ACTIVITY
Could you transcribe the whole listing, keeping every line exactly the same?

GIVEN ENTRIES
Lemma lev_lower (s t : list A) : Z.abs (len s - len t) <= lev eqb s t.
Proof. apply edits_length_diff, (lev_edits eqb eqb_eq). Qed.

Lemma lev_upper (s t : list A) : lev eqb s t <= Z.max (len s) (len t).
Proof. apply (lev_le eqb eqb_eq), edits_max. Qed.

Lemma lev_zero (s t : list A) : lev eqb s t = 0 <-> s = t.
Proof.
  split.
  - intro E. apply (edits_zero (lev_edits eqb eqb_eq s t) E).
  - intros ->. now apply lev_refl.
Qed.

Lemma lev_sym (s t : list A) : lev eqb s t = lev eqb t s.
Proof.
  apply Z.le_antisymm; apply (lev_le eqb eqb_eq), edits_sym,
    (lev_edits eqb eqb_eq).
Qed.

Lemma lev_triangle (s t u : list A) :
  lev eqb s u <= lev eqb s t + lev eqb t u.
Proof.
  destruct (edits_trans (lev_edits eqb eqb_eq s t) (lev_edits eqb eqb_eq t u))
    as (k & Hk & Hs).
  pose proof (lev_le eqb eqb_eq Hs). lia.
Qed.

End LevMetric.

(** ** Error rates as quotients *)

Unset Implicit Arguments.

Lemma rate_nonneg (d n : Z) :
  0 <= d -> 0 < n -> (0 <= float64 d / float64 n)%Q.
Proof.
  intros Hd Hn. destruct n as [|p|p]; try lia.
  unfold float64, Qdiv, Qinv, Qmult, Qle, inject_Z. cbn. lia.
Qed.

Lemma rate_le_1 (d n : Z) :
  d <= n -> 0 < n -> (float64 d / float64 n <= 1)%Q.
Proof.
  intros Hd Hn. destruct n as [|p|p]; try lia.
  unfold float64, Qdiv, Qinv, Qmult, Qle, inject_Z. cbn. lia.
Qed.

Lemma rate_zero (d n : Z) :
  0 < n -> ((float64 d / float64 n == 0)%Q <-> d = 0).
Proof.
  intro Hn. destruct n as [|p|p]; try lia.
  unfold float64, Qdiv, Qinv, Qmult, Qeq, inject_Z. cbn. lia.
Qed.

Lemma rate_one (n : Z) : 0 < n -> (float64 n / float64 n == 1)%Q.
Proof.
  intro Hn. destruct n as [|p|p]; try lia.
  unfold float64, Qdiv, Qinv, Qmult, Qeq, inject_Z. cbn. lia.
Qed.

(** The three outcomes of [CalculateCER]. *)
Lemma CalculateCER_cases (groundTruth recognizedText : string) :
  (groundTruth = EmptyString /\ recognizedText = EmptyString
   /\ CalculateCER groundTruth recognizedText = (0%Q, None))
  \/ (groundTruth = EmptyString /\ recognizedText <> EmptyString
      /\ exists msg, CalculateCER groundTruth recognizedText
                     = (1%Q, Some msg))
  \/ (groundTruth <> EmptyString
      /\ CalculateCER groundTruth recognizedText
         = ((float64 (lev Z.eqb (runes groundTruth) (runes recognizedText))
             / float64 (len (runes groundTruth)))%Q, None)).
Proof.
  destruct (String.eqb_spec groundTruth EmptyString) as [Eg|Eg].
  - destruct (String.eqb_spec recognizedText EmptyString) as [Er|Er].
    + left. subst. repeat split.
    + right; left. subst. repeat split; [exact Er|].
      unfold CalculateCER. cbn [String.eqb andb].
      rewrite (eqb_empty_false Er). eexists. reflexivity.
  - right; right. split; [exact Eg|].
    apply (@CalculateCER_nonempty groundTruth recognizedText Eg).
Qed.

RESULT
Lemma lev_lower (s t : list A) : Z.abs (len s - len t) <= lev eqb s t.
Proof. apply edits_length_diff, (lev_edits eqb eqb_eq). Qed.

Lemma lev_upper (s t : list A) : lev eqb s t <= Z.max (len s) (len t).
Proof. apply (lev_le eqb eqb_eq), edits_max. Qed.

Lemma lev_zero (s t : list A) : lev eqb s t = 0 <-> s = t.
Proof.
  split.
  - intro E. apply (edits_zero (lev_edits eqb eqb_eq s t) E).
  - intros ->. now apply lev_refl.
Qed.

Lemma lev_sym (s t : list A) : lev eqb s t = lev eqb t s.
Proof.
  apply Z.le_antisymm; apply (lev_le eqb eqb_eq), edits_sym,
    (lev_edits eqb eqb_eq).
Qed.

Lemma lev_triangle (s t u : list A) :
  lev eqb s u <= lev eqb s t + lev eqb t u.
Proof.
  destruct (edits_trans (lev_edits eqb eqb_eq s t) (lev_edits eqb eqb_eq t u))
    as (k & Hk & Hs).
  pose proof (lev_le eqb eqb_eq Hs). lia.
Qed.

End LevMetric.

(** ** Error rates as quotients *)

Unset Implicit Arguments.

Lemma rate_nonneg (d n : Z) :
  0 <= d -> 0 < n -> (0 <= float64 d / float64 n)%Q.
Proof.
  intros Hd Hn. destruct n as [|p|p]; try lia.
  unfold float64, Qdiv, Qinv, Qmult, Qle, inject_Z. cbn. lia.
Qed.

Lemma rate_le_1 (d n : Z) :
  d <= n -> 0 < n -> (float64 d / float64 n <= 1)%Q.
Proof.
  intros Hd Hn. destruct n as [|p|p]; try lia.
  unfold float64, Qdiv, Qinv, Qmult, Qle, inject_Z. cbn. lia.
Qed.

Lemma rate_zero (d n : Z) :
  0 < n -> ((float64 d / float64 n == 0)%Q <-> d = 0).
Proof.
  intro Hn. destruct n as [|p|p]; try lia.
  unfold float64, Qdiv, Qinv, Qmult, Qeq, inject_Z. cbn. lia.
Qed.

Lemma rate_one (n : Z) : 0 < n -> (float64 n / float64 n == 1)%Q.
Proof.
  intro Hn. destruct n as [|p|p]; try lia.
  unfold float64, Qdiv, Qinv, Qmult, Qeq, inject_Z. cbn. lia.
Qed.

(** The three outcomes of [CalculateCER]. *)
Lemma CalculateCER_cases (groundTruth recognizedText : string) :
  (groundTruth = EmptyString /\ recognizedText = EmptyString
   /\ CalculateCER groundTruth recognizedText = (0%Q, None))
  \/ (groundTruth = EmptyString /\ recognizedText <> EmptyString
      /\ exists msg, CalculateCER groundTruth recognizedText
                     = (1%Q, Some msg))
  \/ (groundTruth <> EmptyString
      /\ CalculateCER groundTruth recognizedText
         = ((float64 (lev Z.eqb (runes groundTruth) (runes recognizedText))
             / float64 (len (runes groundTruth)))%Q, None)).
Proof.
  destruct (String.eqb_spec groundTruth EmptyString) as [Eg|Eg].
  - destruct (String.eqb_spec recognizedText EmptyString) as [Er|Er].
    + left. subst. repeat split.
    + right; left. subst. repeat split; [exact Er|].
      unfold CalculateCER. cbn [String.eqb andb].
      rewrite (eqb_empty_false Er). eexists. reflexivity.
  - right; right. split; [exact Eg|].
    apply (@CalculateCER_nonempty groundTruth recognizedText Eg).
Qed.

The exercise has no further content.